━━━━━ Provided information ━━━━━

(* ===== verification/Availability.v ===== *)
(** * Availability: provider slots, missing sets and the identity registry

    Models [src/src/cache/availability.rs] (the bit set of providers that
    answered 430 for an article), [src/src/cache/availability_identity.rs]
    (host identities, slots, the layout of the configured servers and the
    on-disk registry that keeps slots stable across restarts) and the tier
    arithmetic of [src/src/cache/ttl.rs].

    A slot is a bit position, a bit set is a [usize] as an [N].  Servers enter
    the layout through their host name only, so the layout functions take the
    list of hosts.  The file system is what the functions receive: the result
    of reading the registry file, whether publishing it succeeds, and the 64
    bits of a fresh UUID. *)

From stdpp Require Import gmap pretty strings.
From S2P Require Import Prelude Wire.

(** ** Slots and bit sets *)

Definition USIZE_BITS : nat := 64.

Record AvailabilitySlot := mkSlot { slot_index : nat }.

#[global] Instance AvailabilitySlot_eq_dec : EqDecision AvailabilitySlot.
Proof. solve_decision. Defined.

Definition slot_new (i : nat) : option AvailabilitySlot :=
  if i <? USIZE_BITS then Some (mkSlot i) else None.

(** [1usize << self.0] *)
Definition slot_bit (s : AvailabilitySlot) : N := N.shiftl 1 (N.of_nat (slot_index s)).

Abbreviation AvailabilityMask := N (only parsing).

Definition mask_insert (m : AvailabilityMask) (s : AvailabilitySlot) : AvailabilityMask :=
  N.lor m (slot_bit s).

Definition from_slots (slots : list AvailabilitySlot) : AvailabilityMask :=
  foldl mask_insert 0%N slots.

Inductive BackendStatus := Missing | Unknown.

Record ArticleAvailability := mkAvailability { missing_bits : N }.

Definition new_availability : ArticleAvailability := mkAvailability 0.

Definition from_missing_bits (bits : N) : ArticleAvailability := mkAvailability bits.

Definition record_missing_slot (a : ArticleAvailability) (s : AvailabilitySlot)
    : ArticleAvailability :=
  mkAvailability (N.lor (missing_bits a) (slot_bit s)).

Definition is_missing_slot (a : ArticleAvailability) (s : AvailabilitySlot) : bool :=
  negb (N.land (missing_bits a) (slot_bit s) =? 0)%N.

Definition should_try_slot (a : ArticleAvailability) (s : AvailabilitySlot) : bool :=
  negb (is_missing_slot a s).

Definition all_exhausted (a : ArticleAvailability) (configured : AvailabilityMask) : bool :=
  (N.land (missing_bits a) configured =? configured)%N.

Definition has_availability_info (a : ArticleAvailability) : bool := negb (missing_bits a =? 0)%N.

Definition slot_status (a : ArticleAvailability) (s : AvailabilitySlot) : BackendStatus :=
  if negb (N.land (missing_bits a) (slot_bit s) =? 0)%N then Missing else Unknown.

(** ** Tiered time to live *)

Definition MAX_TTL_TIER : N := 63.

Definition capped_tier (tier : N) : N := if (MAX_TTL_TIER <? tier)%N then MAX_TTL_TIER else tier.

Definition effective_ttl (base_ttl tier : N) : N :=
  sat_mul64 base_ttl (N.shiftl 1 (capped_tier tier)).

Definition ttl_multiplier (tier : N) : N := N.shiftl 1 (capped_tier tier).

(** [now] is the clock, [now_millis()]. *)
Definition is_expired (now inserted_at base_ttl tier : N) : bool :=
  (effective_ttl base_ttl tier <=? sat_sub now inserted_at)%N.

(** ** Identities *)

Definition strip_dot (h : bytes) : bytes :=
  match last h with
  | Some x2e => take (length h - 1) h
  | _ => h
  end.

Definition canonicalize_host (h : bytes) : bytes := to_ascii_lowercase <$> strip_dot h.

Definition MAX_REGISTRY_FIELD_BYTES : N := 1024 * 1024.

Definition from_persisted_host (h : bytes) : result WireError bytes :=
  let host := canonicalize_host h in
  if (length host =? 0) || (MAX_REGISTRY_FIELD_BYTES <? N.of_nat (length host))%N
  then Err InvalidLength else Ok host.

(** ** The layout *)

Inductive LayoutEpoch := Derived | Registered (epoch : N).

Record AvailabilityLayout := mkLayout {
  backend_slots : list AvailabilitySlot;
  layout_identities : list bytes;
  layout_mask : AvailabilityMask;
  layout_epoch : LayoutEpoch }.

Definition find_identity (ids : list bytes) (identity : bytes) : option nat :=
  position (λ c, bool_decide (c = identity)) ids.

(** [if !identities.contains(&identity) { identities.push(identity) }] for
    each server. *)
Definition collect_identity (ids : list bytes) (host : bytes) : list bytes :=
  let identity := canonicalize_host host in
  if bool_decide (identity ∈ ids) then ids else ids ++ [identity].

Definition collect_identities (ids : list bytes) (hosts : list bytes) : list bytes :=
  foldl collect_identity ids hosts.

(** The slot of one server; [None] is the error [TooManyIdentities].  The
    source's [expect] on the position never fires ([find_collected]). *)
Definition server_slot (ids : list bytes) (host : bytes) : option AvailabilitySlot :=
  i ← find_identity ids (canonicalize_host host); slot_new i.

Definition from_servers (hosts : list bytes) : result WireError AvailabilityLayout :=
  let ids := collect_identities [] hosts in
  match mapM (server_slot ids) hosts with
  | None => Err TooManyIdentities
  | Some slots =>
      Ok (mkLayout slots ids (from_slots (mkSlot <$> seq 0 (length ids))) Derived)
  end.

(** [AvailabilityLayout::synthetic]; [pretty] is the decimal printing of
    [format!]. *)
Definition synthetic (count : nat) : AvailabilityLayout :=
  let slots := mkSlot <$> seq 0 count in
  mkLayout slots ((λ i, bs ("backend-" +:+ pretty i)) <$> seq 0 count) (from_slots slots) Derived.

Definition slot_for_backend (l : AvailabilityLayout) (backend : nat) : option AvailabilitySlot :=
  backend_slots l !! backend.

Definition slot_for_identity (l : AvailabilityLayout) (identity : bytes) : option AvailabilitySlot :=
  i ← find_identity (layout_identities l) identity; slot_new i.

(** ** The registry file *)

Definition REGISTRY_MAGIC : bytes := bs "ANEGREG2".

Definition write_string (value : bytes) : result WireError bytes :=
  if (MAX_REGISTRY_FIELD_BYTES <? N.of_nat (length value))%N then Err InvalidLength
  else Ok (to_le_bytes 4 (N.of_nat (length value)) ++ value).

(** The bytes [publish_registry] writes. *)
Definition registry_bytes (epoch : N) (ids : list bytes) : result WireError bytes :=
  fields ← mapM write_string ids;
  mret (REGISTRY_MAGIC ++ to_le_bytes 8 epoch ++ to_le_bytes 8 (N.of_nat (length ids)) ++ mjoin fields).

Definition read_registry_string : Parser bytes :=
  length ← read_u32;
  _ ← p_ensure InvalidLength (negb ((length =? 0) || (MAX_REGISTRY_FIELD_BYTES <? length))%N);
  b ← read_bytes (N.to_nat length);
  _ ← p_ensure InvalidUtf8 (utf8_valid b);
  mret b.

Definition lift {A} (r : result WireError A) : Parser A := λ _ cursor,
  match r with Ok a => Ok (a, cursor) | Err e => Err e end.

(** The loop over the declared identities. *)
Fixpoint read_registry_identities (count : nat) (ids : list bytes) : Parser (list bytes) :=
  match count with
  | 0 => mret ids
  | S count =>
      host ← read_registry_string;
      identity ← lift (from_persisted_host host);
      _ ← p_ensure DuplicateIdentity (negb (bool_decide (identity ∈ ids)));
      read_registry_identities count (ids ++ [identity])
  end.

Definition parse_registry (data : bytes) : result WireError (list bytes * N) :=
  if (length data <? length REGISTRY_MAGIC + 2 * 8)
     || negb (bool_decide (take (length REGISTRY_MAGIC) data = REGISTRY_MAGIC))
  then Err InvalidFormat
  else
    '(epoch, cursor) ← read_u64 data (length REGISTRY_MAGIC);
    _ ← ensure InvalidEpoch (negb (epoch =? 0)%N);
    '(count, cursor) ← read_u64 data cursor;
    _ ← ensure TooManyIdentities (count <=? N.of_nat USIZE_BITS)%N;
    '(ids, cursor) ← read_registry_identities (N.to_nat count) [] data cursor;
    _ ← ensure TrailingBytes (cursor =? length data);
    Ok (ids, epoch).

(** What [fs::read] of the registry file gave. *)
Inductive RegistryFile := FileData (data : bytes) | FileNotFound | FileError.

Inductive RegistryError := RegistryIo | RegistryWire (e : WireError).

Definition load_registry (file : RegistryFile) : result RegistryError (option (list bytes * N)) :=
  match file with
  | FileData data => Ok (match parse_registry data with Ok r => Some r | Err _ => None end)
  | FileNotFound => Ok None
  | FileError => Err RegistryIo
  end.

━━━━━

● **Directions for this task**
Your response should contain each line of the entries above that holds the string "AvailabilityMask".

● **Your solution**
Abbreviation AvailabilityMask := N (only parsing).
Definition mask_insert (m : AvailabilityMask) (s : AvailabilitySlot) : AvailabilityMask :=
Definition from_slots (slots : list AvailabilitySlot) : AvailabilityMask :=
Definition all_exhausted (a : ArticleAvailability) (configured : AvailabilityMask) : bool :=
  layout_mask : AvailabilityMask;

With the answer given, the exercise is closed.